## DIRECTIONS FOR THIS TASK
Quote the entries below from the line with "(l : LockedProofRequest)." through the line with "Readiness (reap s))", both ends included, and only those lines.

## SUPPLIED RECORDS
(** [spawn_job]: the task takes the permit that the loop held. *)
Definition spawn_job (l : LockedProofRequest) (s : Loop) : Loop :=
  {| place := AtHead; permits := permits s; running := l :: running s; joinable := joinable s;
     cancelled := cancelled s |}.

Definition claim_answer : Type := result (option LockedProofRequest) ProofJobQueueError.

Inductive loop_event :=
| ECancel | EHead | EReady (b : bool) | EPermit | EClaim (r : GetNextProofRequest) (x : claim_answer)
| ESleep | EBreak | EEnd (l : LockedProofRequest).

Section loop.
Context (lane : ProofBackend) (name : string) (verifier : B256) (vkey_commitment : option B256).
Context (max_concurrent_jobs : nat).

Definition claim_request : GetNextProofRequest :=
  {| gn_backend := lane; gn_worker_id := name; gn_verifier_id := verifier;
     gn_range_vkey_commitment := vkey_commitment |}.

Definition worker_init : Loop :=
  {| place := AtHead; permits := Nat.max max_concurrent_jobs 1; running := []; joinable := 0;
     cancelled := false |}.

Inductive worker_step (s : Loop) : loop_event -> Loop -> Prop :=
| step_cancel : worker_step s ECancel
    {| place := place s; permits := permits s; running := running s; joinable := joinable s; cancelled := true |}
| step_head : place s = AtHead -> cancelled s = false -> worker_step s EHead (set_place Readiness (reap s))
| step_head_break : place s = AtHead -> cancelled s = true -> worker_step s EBreak (stop s)
| step_ready b : place s = Readiness ->
    worker_step s (EReady b) (set_place (if b then Acquiring else Sleeping) s)
| step_permit n : place s = Acquiring -> cancelled s = false -> permits s = S n ->
    worker_step s EPermit (set_place Claiming (set_permits n s))
| step_permit_break : place s = Acquiring -> cancelled s = true -> worker_step s EBreak (stop s)
| step_claimed l : place s = Claiming -> cancelled s = false ->
    worker_step s (EClaim claim_request (Ok (Some l))) (spawn_job l s)
| step_no_work : place s = Claiming -> cancelled s = false ->
    worker_step s (EClaim claim_request (Ok None)) (set_place Sleeping (release s))
| step_claim_failed e : place s = Claiming -> cancelled s = false ->
    worker_step s (EClaim claim_request (Err e)) (set_place Sleeping (release s))
| step_claim_break : place s = Claiming -> cancelled s = true -> worker_step s EBreak (stop (release s))
| step_sleep : place s = Sleeping -> cancelled s = false -> worker_step s ESleep (set_place AtHead s)
| step_sleep_break : place s = Sleeping -> cancelled s = true -> worker_step s EBreak (stop s)
| step_end a l b : running s = a ++ l :: b ->
    worker_step s (EEnd l) {| place := place s; permits := S (permits s); running := a ++ b;
      joinable := S (joinable s); cancelled := cancelled s |}.

Inductive worker_steps (s : Loop) : list loop_event -> Loop -> Prop :=
| worker_here : worker_steps s [] s
| worker_snoc tr s1 e s2 : worker_steps s tr s1 -> worker_step s1 e s2 -> worker_steps s (tr ++ [e]) s2.

(** The jobs that the service handed out, and the jobs that ended, in a trace. *)
Definition handed_out (tr : list loop_event) : list LockedProofRequest :=
  omap (fun e => match e with EClaim _ (Ok (Some l)) => Some l | _ => None end) tr.
Definition ended_jobs (tr : list loop_event) : list LockedProofRequest :=
  omap (fun e => match e with EEnd l => Some l | _ => None end) tr.
Definition claims (tr : list loop_event) : list GetNextProofRequest :=
  omap (fun e => match e with EClaim r _ => Some r | _ => None end) tr.

(** The permit that the loop itself holds. *)
Definition held (s : Loop) : nat := match place s with Claiming => 1 | _ => 0 end.

Definition conserved (s : Loop) : Prop :=
  (permits s + held s + length (running s))%nat = Nat.max max_concurrent_jobs 1 /\
  (place s = Stopped -> running s = [] /\ cancelled s = true).

Lemma conserved_step s e s' : worker_step s e s' -> conserved s -> conserved s'.
Proof.
  intros Hstep [Hsum Hst]. unfold conserved, held in *.
  destruct Hstep as [|Hp|Hp|b Hp|n Hp Hc Hn|Hp|l Hp|Hp|e Hp|Hp|Hp|Hp|a l b Hr]; try rewrite Hp in Hsum; simpl;
    try (split; [try rewrite Hp; simpl; lia|intros ?; first [congruence|by split]]).
  - split; [lia|]. intros ?%Hst. naive_solver.
  - destruct b; (split; [simpl; lia|done]).
  - rewrite Hr, length_app in Hsum. simpl in Hsum. rewrite length_app. split; [lia|].
    intros [Hnil _]%Hst. rewrite Hr in Hnil. by apply app_nil in Hnil as [_ ?].
Qed.

Lemma conserved_init : conserved worker_init.
Proof. split; [cbn [worker_init held permits place running length]; lia|done]. Qed.

Lemma conserved_steps s tr s' : worker_steps s tr s' -> conserved s -> conserved s'.
Proof. induction 1; eauto using conserved_step. Qed.

Lemma handed_out_step s e s' :
  worker_step s e s' ->
  running s ++ handed_out [e] ≡ₚ running s' ++ ended_jobs [e] \/ (place s' = Stopped /\ handed_out [e] = []).
Proof.
  destruct 1 as [| | | | | | | | | | | |a l b Hr]; cbn; rewrite ?app_nil_r; try (by left); try (by right).
  - left. by rewrite Permutation_app_comm.
  - left. rewrite Hr, <-app_assoc. by rewrite (Permutation_app_comm b).
Qed.

Lemma stopped_step s e s' : worker_step s e s' -> place s = Stopped ->
  place s' = Stopped /\ handed_out [e] = [] /\ claims [e] = [].
Proof. destruct 1; simpl in *; try congruence; done. Qed.

(** C37: At any time the worker runs at most as many jobs as configured (one if that
    is zero), and one fewer while a claim is under way, so that a claimed job can
    always start.  Every claim asks for the worker's lane with the backend's
    verifier.  Until the worker stops, the jobs that the service handed out are exactly
    those that ended and those that run. *)
Theorem worker_loop_accounts tr s :
  worker_steps worker_init tr s ->
  (length (running s) <= Nat.max max_concurrent_jobs 1)%nat /\
  (place s = Claiming -> (length (running s) < Nat.max max_concurrent_jobs 1)%nat) /\
  Forall (fun r => r = claim_request) (claims tr) /\
  if decide (place s = Stopped) then running s = [] /\ cancelled s = true
  else handed_out tr ≡ₚ running s ++ ended_jobs tr.
Proof.
  intros Hrun. destruct (conserved_steps _ _ _ Hrun conserved_init) as [Hsum Hst]. unfold held in Hsum.
  split; [lia|]. split; [intros Hp; rewrite Hp in Hsum; lia|]. split.
  - clear Hsum Hst. induction Hrun as [|tr s1 e s2 _ IH Hstep]; [constructor|].
    unfold claims. rewrite omap_app. apply Forall_app_2; [exact IH|].
    destruct Hstep; repeat constructor.
  - destruct (decide _) as [Hp|Hp]; [auto|]. clear Hsum Hst.
    induction Hrun as [|tr s1 e s2 _ IH Hstep]; [done|].
    unfold handed_out, ended_jobs. rewrite !omap_app. fold (handed_out tr) (ended_jobs tr).
    destruct (decide (place s1 = Stopped)) as [H1|H1]; [by destruct (stopped_step _ _ _ Hstep H1)|].
    destruct (handed_out_step _ _ _ Hstep) as [Hperm|[? _]]; [|done]. unfold handed_out, ended_jobs in Hperm.
    rewrite (IH H1), <-app_assoc, (Permutation_app_comm (ended_jobs tr)), app_assoc, Hperm, <-app_assoc.
    by rewrite (Permutation_app_comm (omap _ [e])).
Qed.

(** Steps of the loop itself, as opposed to the cancellation and the ends of tasks. *)
Definition own (e : loop_event) : bool := match e with ECancel | EEnd _ => false | _ => true end.

(** The steps of the loop from each place to its end, once it is cancelled. *)
Definition to_stop (p : Place) : nat := match p with Stopped => 0 | Readiness => 2 | _ => 1 end.

Lemma cancelled_step s e s' : worker_step s e s' -> cancelled s = true ->
  cancelled s' = true /\ claims [e] = [] /\
  (to_stop (place s') + (if own e then 1 else 0) <= to_stop (place s))%nat.
Proof.
  destruct 1 as [|Hp|Hp|b Hp|n Hp Hc Hn|Hp|l Hp|Hp|e Hp|Hp|Hp|Hp|a l b Hr]; simpl; try congruence; intros Hcan;
    try rewrite Hp; simpl; split_and!; try done; try lia.
  destruct b; simpl; lia.
Qed.

(** Once it is cancelled the worker claims nothing more.  Its loop is over after at
    most two more of its own steps, of which one is always possible until it is over,
    and when it is over no task runs. *)
Theorem cancelled_worker_stops tr s tr' s' :
  worker_steps worker_init tr s -> cancelled s = true -> worker_steps s tr' s' ->
  claims tr' = [] /\ (length (filter (fun e => own e = true) tr') <= 2)%nat /\
  (length (filter (fun e => own e = true) tr') = 2%nat -> place s' = Stopped) /\
  if decide (place s' = Stopped) then running s' = []
  else exists e s2, worker_step s' e s2 /\ own e = true.
Proof.
  intros Hrun Hcan Hrun'.
  assert (cancelled s' = true /\ claims tr' = [] /\
    (to_stop (place s') + length (filter (fun e => own e = true) tr') <= to_stop (place s))%nat) as (Hc&Hcl&Hle).
  { clear Hrun. induction Hrun' as [|tr' s1 e s2 _ IH Hstep]; [split_and!; [done|done|simpl; lia]|].
    destruct IH as (Hc1&Hcl&Hle). destruct (cancelled_step _ _ _ Hstep Hc1) as (Hc2&Hcl2&Hle2).
    split_and!; [done|unfold claims in *; by rewrite omap_app, Hcl|].
    rewrite filter_app, length_app. rewrite filter_cons. destruct (own e); simpl in *; lia. }
  assert (to_stop (place s) <= 2)%nat as H2 by (destruct (place s); simpl; lia).
  split_and!; [done|lia|intros Hl; destruct (place s'); simpl in Hle; (done || lia)|].
  destruct (decide _) as [Hp|Hp].
  - pose proof (conserved_steps _ _ _ Hrun conserved_init) as Hi.
    by destruct (conserved_steps _ _ _ Hrun' Hi) as [_ [? _]].
  - destruct (place s') eqn:Hp'; [| | | | |done].
    + eexists EBreak, _. split; [by apply step_head_break|done].
    + eexists (EReady true), _. split; [by apply step_ready|done].
    + eexists EBreak, _. split; [by apply step_permit_break|done].
    + eexists EBreak, _. split; [by apply step_claim_break|done].
    + eexists EBreak, _. split; [by apply step_sleep_break|done].
Qed.

(** A worker that is not cancelled is never stuck: its loop can go on, except while
    it waits for a permit, and then a task runs whose end frees one. *)
Theorem worker_never_stuck tr s :
  worker_steps worker_init tr s -> cancelled s = false ->
  (exists e s', worker_step s e s' /\ own e = true) \/
  (place s = Acquiring /\ exists l s1 s2, worker_step s (EEnd l) s1 /\ worker_step s1 EPermit s2).
Proof.
  intros Hrun Hc. destruct (conserved_steps _ _ _ Hrun conserved_init) as [Hsum Hst]. unfold held in Hsum.
  destruct (place s) eqn:Hp.
  - left. eexists EHead, _. split; [by apply step_head|done].
  - left. eexists (EReady true), _. split; [by apply step_ready|done].
  - destruct (permits s) as [|n] eqn:Hn; [right|left; eexists EPermit, _; split; [by eapply step_permit|done]].
    split; [done|]. destruct (running s) as [|l rest] eqn:Hr; [simpl in Hsum; lia|].
    exists l. eexists _, _. split; [by apply (step_end _ [] l rest)|]. eapply step_permit; simpl; done.
  - left. eexists (EClaim claim_request (Ok None)), _. split; [by apply step_no_work|done].
  - left. eexists ESleep, _. split; [by apply step_sleep|done].
  - destruct Hst as [_ ?]; [done|congruence].
Qed.
End loop.

Lemma worker_steps_cons lane name v k s e s1 tr s2 :
  worker_step lane name v k s e s1 -> worker_steps lane name v k s1 tr s2 ->
  worker_steps lane name v k s (e :: tr) s2.
Proof.
  intros Hstep. induction 1 as [|tr s2 e' s3 _ IH Hstep'].
  - apply (worker_snoc _ _ _ _ s [] s); [constructor|exact Hstep].
  - apply (worker_snoc _ _ _ _ s (e :: tr) s2); [exact IH|exact Hstep'].
Qed.

Abbreviation toy_steps := (worker_steps Nitro "w" 7 None).

Definition busy_trace : list loop_event :=
  [EHead; EReady true; EPermit; EClaim (claim_request Nitro "w" 7 None) (Ok (Some toy_locked)); EHead; EReady true].
Definition busy_loop (c : bool) : Loop :=
  {| place := Acquiring; permits := 0; running := [toy_locked]; joinable := 0; cancelled := c |}.

Lemma busy_runs : toy_steps (worker_init 0) busy_trace (busy_loop false).
Proof.
  eapply worker_steps_cons; [by apply step_head|]. eapply worker_steps_cons; [by apply step_ready|].
  eapply worker_steps_cons; [by apply (step_permit _ _ _ _ _ 0)|].
  eapply worker_steps_cons; [by apply step_claimed|]. eapply worker_steps_cons; [by apply step_head|].
  eapply worker_steps_cons; [by apply step_ready|]. constructor.
Qed.

Lemma busy_cancelled : toy_steps (worker_init 0) (busy_trace ++ [ECancel]) (busy_loop true).
Proof. eapply worker_snoc; [apply busy_runs|]. apply step_cancel. Qed.

Lemma worker_loop_accounts_witness :
  (length (running (busy_loop false)) <= 1)%nat /\ handed_out busy_trace ≡ₚ [toy_locked].
Proof.
  destruct (worker_loop_accounts Nitro "w" 7 None 0 busy_trace (busy_loop false) busy_runs) as (Hle&_&_&Hperm).
  split; [exact Hle|exact Hperm].
Defined.

Lemma cancelled_worker_stops_witness : claims [EBreak] = [] /\ running (stop (busy_loop true)) = [].
Proof.
  destruct (cancelled_worker_stops Nitro "w" 7 None 0 (busy_trace ++ [ECancel]) (busy_loop true)
    [EBreak] (stop (busy_loop true)) busy_cancelled eq_refl) as (Hc&_&_&Hr).
  - eapply worker_steps_cons; [by apply step_permit_break|constructor].
  - split; [exact Hc|exact Hr].
Defined.

Lemma worker_never_stuck_witness :
  (exists e s', worker_step Nitro "w" 7 None (busy_loop false) e s' /\ own e = true) \/
  (place (busy_loop false) = Acquiring /\
   exists l s1 s2, worker_step Nitro "w" 7 None (busy_loop false) (EEnd l) s1 /\
     worker_step Nitro "w" 7 None s1 EPermit s2).
Proof.
  exact (worker_never_stuck Nitro "w" 7 None 0 busy_trace (busy_loop false) busy_runs eq_refl).
Defined.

## TASK OUTPUT
| ESleep | EBreak | EEnd (l : LockedProofRequest).

Section loop.
Context (lane : ProofBackend) (name : string) (verifier : B256) (vkey_commitment : option B256).
Context (max_concurrent_jobs : nat).

Definition claim_request : GetNextProofRequest :=
  {| gn_backend := lane; gn_worker_id := name; gn_verifier_id := verifier;
     gn_range_vkey_commitment := vkey_commitment |}.

Definition worker_init : Loop :=
  {| place := AtHead; permits := Nat.max max_concurrent_jobs 1; running := []; joinable := 0;
     cancelled := false |}.

Inductive worker_step (s : Loop) : loop_event -> Loop -> Prop :=
| step_cancel : worker_step s ECancel
    {| place := place s; permits := permits s; running := running s; joinable := joinable s; cancelled := true |}
| step_head : place s = AtHead -> cancelled s = false -> worker_step s EHead (set_place Readiness (reap s))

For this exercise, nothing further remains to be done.